Medio siglo después de su muerte, el dictador, que en 1975 fue discretamente enterrado en el Valle de Cuelgamuros y cuya memoria había quedado reducida, para la inmensa mayoría de los españoles, a una nota a pie de página de la historia, ha sido resucitado con una intensidad que ni sus más fervientes nostálgicos hubieran soñado.
Y el principal responsable de esta resurrección no ha sido la extrema derecha, como repetirá la propaganda gubernamental, sino el propio Gobierno de Pedro Sánchez y la coalición de izquierdas que lo sustenta.
Sánchez es un fracasado. Quiso hacer un "trapo" de la imagen de Franco y ha hecho del dictador una "bandera" que ondea orgullosa por toda España. Lo que Sánchez ataca, crece y resurge.
No contentos con denigrarlo y acusarlo de asesino, los marxistas españoles lo desenterraron y lo expulsaron del Valle de los Caídos, un gesto de venganza que indignó a millones de españoles amantes de la paz y la concordia.
Paradójicamente, la obsesión antifranquista del “sanchismo” –esa mezcla de revanchismo histórico, oportunismo electoral y sectarismo ideológico– ha logrado lo que cuarenta años de Transición, reconciliación y prosperidad económica no habían conseguido: devolver a Franco al centro del debate público y, en no pocos sectores, convertirlo en un símbolo de resistencia frente a lo que muchos perciben como un proyecto de ingeniería social autoritaria, disfrazada de progresismo.

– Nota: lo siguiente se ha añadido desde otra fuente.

(* ===== verification/BilateralEngager.v ===== *)
(** * BilateralEngager: ramping force feedback in and out

    [src/include/openarm_wifi_teleop/control/bilateral_engager.hpp]: the state
    machine OFF, WAIT_ALIGN, RAMP_UP, ENGAGED, RAMP_DOWN and its gain [scale]. *)

From S2P Require Import Prelude Float64 Float64Round Float64Ops Float64Arith Float64Order Float64Facts.

Open Scope Z_scope.

(** ** Definitions *)

Record EngagerConfig := mkEngagerConfig { ramp_up_s : double; ramp_down_s : double }.

Definition engager_config_default : EngagerConfig := mkEngagerConfig (dlit 5 1) (dlit 1 1).

Inductive EngagerState := OFF | WAIT_ALIGN | RAMP_UP | ENGAGED | RAMP_DOWN.

#[export] Instance EngagerState_eq_dec : EqDecision EngagerState.
Proof. solve_decision. Defined.

Record BilateralEngager := mkEngager {
  en_config : EngagerConfig;
  en_state : EngagerState;
  en_scale : double;
}.

Definition engager_new (c : EngagerConfig) : BilateralEngager := mkEngager c OFF d0.

(** [dt_s / std::max(ramp, 1e-3)]. *)
Definition ramp_step (ramp dt : double) : double := (dt / dmax ramp (dlit 1 3))%D.
(* ===== verification/RuntimeControl.v ===== *)
(** * RuntimeControlServer: the text command interface

    [src/src/control/runtime_control_server.cpp]: line trimming and splitting,
    dispatch to registered handlers, JSON responses, the TCP server's life cycle
    and one accepted connection. A handler is a function on the program state
    that returns a response; the OS calls of [start] are arguments. *)

From S2P Require Import Prelude LinkCheck.
From stdpp Require Import gmap.
From Stdlib Require Import Ascii.

Open Scope Z_scope.

(** ** Text *)

Definition nl : string := String (ascii_of_nat 10) EmptyString.
Definition cr : string := String (ascii_of_nat 13) EmptyString.
Definition tab : string := String (ascii_of_nat 9) EmptyString.
Definition quote : string := String (ascii_of_nat 34) EmptyString.

(** The characters of " \t\r\n". *)
Definition is_blank (c : ascii) : bool :=
  let n := nat_of_ascii c in
  (n =? 32)%nat || (n =? 9)%nat || (n =? 13)%nat || (n =? 10)%nat.

(** The characters of " \t". *)
Definition is_sep (c : ascii) : bool :=
  let n := nat_of_ascii c in (n =? 32)%nat || (n =? 9)%nat.

(** From [find_first_not_of] on. *)
Fixpoint ltrim (s : string) : string :=
  match s with
  | String c s' => if is_blank c then ltrim s' else s
  | EmptyString => ""
  end.

(** Up to [find_last_not_of]. *)
Fixpoint rtrim (s : string) : string :=
  match s with
  | String c s' =>
      match rtrim s' with
      | EmptyString => if is_blank c then "" else String c ""
      | r => String c r
      end
  | EmptyString => ""
  end.

Definition trim (text : string) : string := rtrim (ltrim text).

(** [find_first_of(" \t")]: the text before the first separator, and the text
    after it if there is one. *)
Fixpoint split_first (s : string) : string * option string :=
  match s with
  | String c s' =>
      if is_sep c then ("", Some s')
      else let '(w, r) := split_first s' in (String c w, r)
  | EmptyString => ("", None)
  end.

(** ** JSON *)

Definition escape_char (c : ascii) : string :=
  match nat_of_ascii c with
  | 92%nat => String (ascii_of_nat 92) (String (ascii_of_nat 92) "")
  | 34%nat => String (ascii_of_nat 92) quote
  | 10%nat => String (ascii_of_nat 92) "n"
  | 13%nat => String (ascii_of_nat 92) "r"
  | 9%nat => String (ascii_of_nat 92) "t"
  | _ => String c ""
  end.

Fixpoint json_escape (value : string) : string :=
  match value with
  | String c s' => escape_char c +:+ json_escape s'
  | EmptyString => ""
  end.

(** A JSON string in quotes. *)
Definition quoted (s : string) : string := quote +:+ s +:+ quote.

Definition json_ok (fields : string) : string :=
  if String.eqb fields "" then "{" +:+ quoted "status" +:+ ":" +:+ quoted "ok" +:+ "}"
  else "{" +:+ quoted "status" +:+ ":" +:+ quoted "ok" +:+ "," +:+ fields +:+ "}".

Definition json_error (message : string) : string :=
  "{" +:+ quoted "status" +:+ ":" +:+ quoted "error" +:+ "," +:+ quoted "message" +:+ ":"
  +:+ quoted (json_escape message) +:+ "}".

(** ** Dispatch *)

Section server.
Context {St : Type}.

(** A handler gets the argument text and may change the program state. *)
Definition Handler : Type := string -> St -> St * string.

Definition register_handler (command : string) (h : Handler) (m : gmap string Handler)
    : gmap string Handler := <[command := h]> m.

Definition handle_command (handlers : gmap string Handler) (line : string) (st : St) : St * string :=
  let command := trim line in
  let '(command, args) :=
    match split_first command with
    | (w, Some rest) => (w, trim rest)
    | (w, None) => (w, "")
    end in
  match handlers !! command with
  | None => (st, json_error ("unknown command: " +:+ command))
  | Some h => h args st
  end.

(** [std::string(buffer)]: up to the first NUL. *)
Fixpoint c_string (bytes : list ascii) : string :=
  match bytes with
  | [] => ""
  | c :: bytes' => if (nat_of_ascii c =? 0)%nat then "" else String c (c_string bytes')
  end.

(** One accepted connection: what [recv] with room for 1023 bytes returned
    ([None] for an error), and the bytes sent back. *)
Definition serve (handlers : gmap string Handler) (received : option (list ascii)) (st : St) : St * string :=
  let '(st, response) :=
    match received with
    | Some (c :: bytes) => handle_command handlers (c_string (take 1023 (c :: bytes))) st
    | _ => (st, json_error "empty command")
    end in
  (st, response +:+ nl).
End server.

Arguments Handler St : clear implicits.

(** ** Life cycle *)

Record ServerOs := mkServerOs {
  so_socket : bool;          (* socket() succeeds *)
  so_valid_ip : string -> bool;
  so_bind : bool;
  so_listen : bool;
}.

(** [sv_fd]: the listening socket is open; [sv_thread]: the server thread runs. *)
Record ServerState := mkServer { sv_fd : bool; sv_running : bool; sv_thread : bool }.

Definition server_new : ServerState := mkServer false false false.

Definition server_start (os : ServerOs) (bind_ip : string) (s : ServerState) : bool * ServerState :=
  if sv_running s then (true, s)
  else if negb (so_socket os) then (false, mkServer false (sv_running s) (sv_thread s))
  else if negb (so_valid_ip os bind_ip) then (false, mkServer false (sv_running s) (sv_thread s))
  else if negb (so_bind os) then (false, mkServer false (sv_running s) (sv_thread s))
  else if negb (so_listen os) then (false, mkServer false (sv_running s) (sv_thread s))
  else (true, mkServer true true true).

Definition server_stop (s : ServerState) : ServerState :=
  if negb (sv_running s) && negb (sv_fd s) then s else mkServer false false false.

(** ** Trimming *)

Fixpoint all_blank (s : string) : Prop :=
  match s with String c s' => is_blank c = true /\ all_blank s' | EmptyString => True end.

(** No blank at the front; no blank at the end. *)
Definition head_ok (s : string) : Prop :=
  match s with String c _ => is_blank c = false | EmptyString => True end.

Fixpoint last_ok (s : string) : Prop :=
  match s with
  | String c EmptyString => is_blank c = false
  | String _ s' => last_ok s'
  | EmptyString => True
  end.

Definition trimmed (s : string) : Prop := head_ok s /\ last_ok s.

Lemma string_app_assoc (a b c : string) : (a +:+ b) +:+ c = a +:+ (b +:+ c).
Proof. induction a as [|x a IH]; [done|]. exact (f_equal (String x) IH). Qed.

Lemma string_app_nil_r (a : string) : a +:+ "" = a.
Proof. induction a as [|x a IH]; [done|]. exact (f_equal (String x) IH). Qed.

Lemma ltrim_app a s : all_blank a -> ltrim (a +:+ s) = ltrim s.
Proof. induction a as [|c a IH]; simpl; [done|]. intros [-> Ha]. by apply IH. Qed.

Lemma rtrim_all_blank s : all_blank s -> rtrim s = "".
Proof. induction s as [|c s IH]; simpl; [done|]. intros [-> Hs]. by rewrite IH. Qed.

Lemma rtrim_app s b : last_ok s -> all_blank b -> rtrim (s +:+ b) = s.
Proof.
  intros Hs Hb. induction s as [|c s IH]; [by apply rtrim_all_blank|]. simpl.
  destruct s as [|d s].
  - simpl in *. by rewrite rtrim_all_blank, Hs.
  - rewrite IH; [done|]. exact Hs.
Qed.

(** Surrounding blanks never matter. *)
Lemma trim_padded a s b : trimmed s -> all_blank a -> all_blank b -> trim (a +:+ s +:+ b) = s.
Proof.
  intros [Hh Hl] Ha Hb. unfold trim. rewrite ltrim_app by done.
  assert (ltrim (s +:+ b) = match s with EmptyString => ltrim b | _ => s +:+ b end) as ->.
  { destruct s as [|c s]; [done|]. simpl in *. by rewrite Hh. }
  destruct s as [|c s]; [|by apply rtrim_app].
  assert (ltrim b = "") as ->; [|done]. clear -Hb. induction b as [|c b IH]; simpl; [done|].
  destruct Hb as [-> Hb]. by apply IH.
Qed.

Lemma rtrim_last_ok s : last_ok (rtrim s).
Proof.
  induction s as [|c s IH]; simpl; [done|]. destruct (rtrim s) as [|d r] eqn:E.
  - by destruct (is_blank c) eqn:Ec.
  - exact IH.
Qed.

Lemma rtrim_head_ok s : head_ok s -> head_ok (rtrim s).
Proof.
  destruct s as [|c s]; simpl; [done|]. intros Hc. destruct (rtrim s); [by rewrite Hc|done].
Qed.

Lemma ltrim_head_ok s : head_ok (ltrim s).
Proof. induction s as [|c s IH]; simpl; [done|]. by destruct (is_blank c) eqn:E. Qed.

Lemma trim_trimmed s : trimmed (trim s).
Proof. split; [apply rtrim_head_ok, ltrim_head_ok|apply rtrim_last_ok]. Qed.

(** ** Splitting *)

Fixpoint no_sep (s : string) : Prop :=
  match s with String c s' => is_sep c = false /\ no_sep s' | EmptyString => True end.

Lemma split_first_none s : no_sep s -> split_first s = (s, None).
Proof. induction s as [|c s IH]; simpl; [done|]. intros [-> Hs]. by rewrite IH. Qed.

Lemma split_first_some w c s :
  no_sep w -> is_sep c = true -> split_first (w +:+ String c s) = (w, Some s).
Proof.
  intros Hw Hc. induction w as [|d w IH]; simpl; [by rewrite Hc|].
  destruct Hw as [-> Hw]. by rewrite IH.
Qed.

(** ** Escaping *)

(** Decodes the escapes [json_escape] produces. *)
Fixpoint json_unescape (s : string) : string :=
  match s with
  | String c s' =>
      if (nat_of_ascii c =? 92)%nat then
        match s' with
        | String d s'' =>
            String (match nat_of_ascii d with
                    | 110%nat => ascii_of_nat 10 | 114%nat => ascii_of_nat 13
                    | 116%nat => ascii_of_nat 9 | _ => d end) (json_unescape s'')
        | EmptyString => ""
        end
      else String c (json_unescape s')
  | EmptyString => ""
  end.

(** A JSON string body: no raw quote, line feed, carriage return or tab, and
    every backslash starts an escape. *)
Fixpoint body_ok (s : string) : bool :=
  match s with
  | String c s' =>
      match nat_of_ascii c with
      | 92%nat => match s' with String _ s'' => body_ok s'' | EmptyString => false end
      | 34%nat | 10%nat | 13%nat | 9%nat => false
      | _ => body_ok s'
      end
  | EmptyString => true
  end.

Lemma escape_char_spec c r :
  json_unescape (escape_char c +:+ r) = String c (json_unescape r) /\
  body_ok (escape_char c +:+ r) = body_ok r.
Proof. destruct c as [[] [] [] [] [] [] [] []]; split; reflexivity. Qed.

Lemma json_escape_spec s : json_unescape (json_escape s) = s /\ body_ok (json_escape s) = true.
Proof.
  induction s as [|c s [IH1 IH2]]; [done|]. simpl json_escape.
  destruct (escape_char_spec c (json_escape s)) as [-> ->]. by rewrite IH1, IH2.
Qed.

(** ** Properties *)

(** Commands are dispatched whatever the spacing. A line consisting of a
    command word, optionally followed by blanks and an argument text, with any
    blanks, tabs, carriage returns or newlines around it, runs exactly the
    handler registered for that word on exactly that argument text; an
    unregistered word leaves the state unchanged and is answered with a JSON
    error naming it. *)
Lemma command_dispatch {St : Type} (handlers : gmap string (Handler St)) (st : St)
    (pre cmd sep1 args post : string) (sep : ascii) :
  all_blank pre -> all_blank post -> trimmed cmd -> no_sep cmd -> cmd <> "" -> is_sep sep = true ->
  all_blank sep1 -> trimmed args -> args <> "" ->
  let respond a := match handlers !! cmd with
                   | Some h => h a st
                   | None => (st, json_error ("unknown command: " +:+ cmd))
                   end in
  handle_command handlers (pre +:+ cmd +:+ post) st = respond "" /\
  handle_command handlers (pre +:+ (cmd +:+ String sep (sep1 +:+ args)) +:+ post) st = respond args.
Proof.
  intros Hpre Hpost Hcmd Hns Hne Hsep Hsep1 Hargs Hane respond. unfold handle_command. split.
  - rewrite trim_padded by done. by rewrite split_first_none.
  - rewrite trim_padded; [|split|done|done].
    + rewrite split_first_some by done.
      pose proof (trim_padded sep1 args "" Hargs Hsep1 I) as Ht. rewrite string_app_nil_r in Ht.
      by rewrite Ht.
    + destruct Hcmd as [Hh _]. by destruct cmd.
    + destruct Hargs as [_ Hl].
      assert (Hx : forall x, last_ok (x +:+ args)).
      { intros x. induction x as [|c x IH]; [done|]. simpl. destruct (x +:+ args) eqn:E; [|done].
        destruct x; simpl in E; [|done]. by subst. }
      assert (Hy : forall y, last_ok (y +:+ String sep (sep1 +:+ args))).
      { intros y. pose proof (Hx (y +:+ String sep sep1)) as Hz. rewrite string_app_assoc in Hz. exact Hz. }
      apply Hy.
Qed.

(** A handler map with one command that records its argument. *)
Definition demo_handlers : gmap string (Handler (list string)) :=
  register_handler "goto_pose" (fun a st => (a :: st, json_ok "")) ∅.

Lemma command_dispatch_witness :
  handle_command demo_handlers (" " +:+ ("goto_pose" +:+ String (ascii_of_nat 32) (" " +:+ "1 2")) +:+ nl) [] =
    (["1 2"], json_ok "").
Proof.
  rewrite (proj2 (command_dispatch demo_handlers [] " " "goto_pose" " " "1 2" nl (ascii_of_nat 32)
    ltac:(repeat split) ltac:(repeat split) ltac:(repeat split) ltac:(repeat split) ltac:(discriminate)
    ltac:(reflexivity) ltac:(repeat split) ltac:(repeat split) ltac:(discriminate))).
  reflexivity.
Defined.

(** JSON escaping is lossless and never breaks the response. Unescaping an
    escaped text gives the text back (so different messages give different
    responses), and the escaped text contains no raw quote, newline, carriage
    return or tab and no dangling backslash, for every input text. *)
Lemma json_escape_roundtrip (s : string) :
  json_unescape (json_escape s) = s /\ body_ok (json_escape s) = true.
Proof. apply json_escape_spec. Qed.
(* ===== verification/Control.v ===== *)
(** * Control: one arm's control cycles

    [src/src/controller/control.cpp]: the leader cycle (gravity and friction
    compensation plus the clamped bilateral force), the follower cycle, the
    older symmetric bilateral cycle, pose interpolation and vibration detection.
    The motors are lists of readings taken at the start of a cycle; a cycle
    returns the commands it sends. [std::tanh] is a parameter, as its last bit is
    implementation-defined. *)

From S2P Require Import Prelude Float64 Float64Ops Float64Order Float64Facts Dynamics RobotState.

Open Scope Z_scope.

(** ** Data *)

(** Command of one motor: stiffness, damping, position, velocity, torque. *)
Record MITParam := mkMIT { kp : double; kd : double; q_ref : double; dq_ref : double; tau : double }.

Record LeaderBilateralCommand := mkLeaderCommand {
  arm_pos_ref : list double;
  hand_pos_ref : list double;
  arm_tau_f : list double;
  hand_tau_f : list double;
  bc_scale : double;
}.

(** The motor readings of the two buses. *)
Record Motors := mkMotors { arm_motors : list MotorState; gripper_motors : list MotorState }.

Record Control := mkControl {
  ct_Ts : double;
  ct_role : Role;
  ct_robot_state : RobotSystemState;
  ct_dynamics_f : option Dynamics;
  ct_dynamics_l : option Dynamics;
  Kp_ : list double; Kd_ : list double;
  Fc_ : list double; k_ : list double; Fv_ : list double; Fo_ : list double;
  gscale_ : list double; goffset_ : list double;
  effort_limit_ : list double;
  bkp_ : list double; bkd_ : list double; bkf_ : list double;
  follower_gravity_ff_ : bool;
  follower_gravity_ff_scale_ : double;
  velocity_buffer_ : list (list double);
}.

(** ** Configuration *)

(** [effort_limit_] after the defaults and one pass over the given limits. *)
Definition effort_default : list double := set_nth (NMOTORS - 1) (d_of_Z 2) effort_limit_L.

Definition effort_limits (limits : list double) : list double :=
  imap (fun i def =>
          match limits !! i with
          | Some l => if isfinite l && (l >? d0)%D then l else def
          | None => def
          end) effort_default.
(** One list of follower commands: a loop over the references. *)
Lemma follower_cmds_ok (Kp Kd : list double) (n : nat) (ix : nat -> nat) (refs : list MotorState)
    (t : nat -> double) cmds :
  for_n n (fun i =>
    p ← vget Kp (ix i); d ← vget Kd (ix i); r ← vget refs i;
    Ok (mkMIT p d (ms_position r) (ms_velocity r) (t i))) = Ok cmds ->
  length cmds = n /\
  forall i p, cmds !! i = Some p -> exists r, refs !! i = Some r /\
    Kp !! ix i = Some (kp p) /\ Kd !! ix i = Some (kd p) /\
    q_ref p = ms_position r /\ dq_ref p = ms_velocity r /\ tau p = t i.
Proof.
  intros H. apply for_n_ok in H as [Hl Hf]. split; [done|]. intros i p Hp. specialize (Hf i p Hp).
  rewrite bind_ok in Hf. destruct Hf as (a & Ha & Hf). rewrite bind_ok in Hf. destruct Hf as (b & Hb & Hf).
  rewrite bind_ok in Hf. destruct Hf as (r & Hr & [= <-]). apply vget_ok in Ha, Hb, Hr.
  exists r. by split_and!.
Qed.

Definition hand_to_motor (x : double) : double := (x / gripper_range_m * gripper_range_rad)%D.

Lemma unilateral_follower (tanh : double -> double) (m : Motors) (c c' : Control)
    (arm hand : list MITParam) :
  ct_role c = ROLE_FOLLOWER -> unilateral_step tanh m c = (c', Ok (arm, hand)) ->
  let arm_refs := rs_reference (arm_state (ct_robot_state c)) in
  let hand_refs := rs_reference (hand_state (ct_robot_state c)) in
  c' = with_responses m c /\
  rs_reference (arm_state (ct_robot_state c')) = arm_refs /\
  rs_reference (hand_state (ct_robot_state c')) = hand_refs /\
  length arm = length arm_refs /\ length hand = length hand_refs /\
  (forall i p, arm !! i = Some p -> exists r, arm_refs !! i = Some r /\
     Kp_ c !! i = Some (kp p) /\ Kd_ c !! i = Some (kd p) /\
     q_ref p = js_position r /\ dq_ref p = js_velocity r /\
     within (default d0 (effort_limit_F !! i)) (tau p) /\
     (follower_gravity_ff_ c = false -> tau p = d0)) /\
  (forall i p, hand !! i = Some p -> exists r, hand_refs !! i = Some r /\
     Kp_ c !! (i + length (arm_motors m))%nat = Some (kp p) /\
     Kd_ c !! (i + length (arm_motors m))%nat = Some (kd p) /\
     q_ref p = hand_to_motor (js_position r) /\ dq_ref p = js_velocity r /\ tau p = d0).
Proof.
  intros Hr. cbv zeta. unfold unilateral_step.
  change (ct_role (with_responses m c)) with (ct_role c). rewrite Hr. intros [= <- H].
  rewrite bind_ok in H. destruct H as (ff & Hff & H). unfold follower_commands in H. cbv zeta in H.
  rewrite bind_ok in H. destruct H as (ac & Ha & H).
  rewrite bind_ok in H. destruct H as (hc & Hh & [= <- <-]).
  cbn [rs_response rs_reference arm_state hand_state ct_robot_state with_responses with_robot_state
    set_responses Kp_ Kd_] in *.
  apply follower_ff_within in Hff as (_ & Wff & Zff). rewrite length_arm_motor_to_joint in *.
  apply (follower_cmds_ok (Kp_ c) (Kd_ c) _ (fun i => i) _ (fun i => default d0 (ff !! i))) in Ha as [La Ha].
  apply (follower_cmds_ok (Kp_ c) (Kd_ c) _ (fun i => (i + length (arm_motors m))%nat) _ (fun _ => d0))
    in Hh as [Lh Hh].
  rewrite length_arm_joint_to_motor in La. rewrite length_gripper_joint_to_motor in Lh.
  split_and!; [done..| |].
  - intros i p Hp. destruct (Ha i p Hp) as (r & Hr' & H1 & H2 & H3 & H4 & H5).
    unfold arm_joint_to_motor in Hr'. rewrite list_lookup_fmap in Hr'.
    apply fmap_Some in Hr' as (j & Hj & ->). exists j. split_and!; try done.
    + rewrite H5. destruct (ff !! i) as [t|] eqn:Et; [by apply Wff|]. apply within_zero, follower_limit_fnn.
    + intros Hoff. rewrite H5, (Zff Hoff). destruct (replicate _ d0 !! i) eqn:E; [|done].
      by apply lookup_replicate in E as [-> _].
  - intros i p Hp. destruct (Hh i p Hp) as (r & Hr' & H1 & H2 & H3 & H4 & H5).
    unfold gripper_joint_to_motor in Hr'. rewrite list_lookup_fmap in Hr'.
    apply fmap_Some in Hr' as (j & Hj & ->). exists j. by split_and!.
Qed.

Los españoles, tras la muerte de Franco, tomaron una decisión colectiva que fue tan excepcional como sabia: cerrar las heridas de la Guerra Civil mediante el olvido activo y el perdón implícito. No se trató de amnesia histórica, sino de una opción moral y política: no convertir la victoria de 1939 en humillación perpetua de los vencidos, ni la derrota republicana en motivo de venganza eterna.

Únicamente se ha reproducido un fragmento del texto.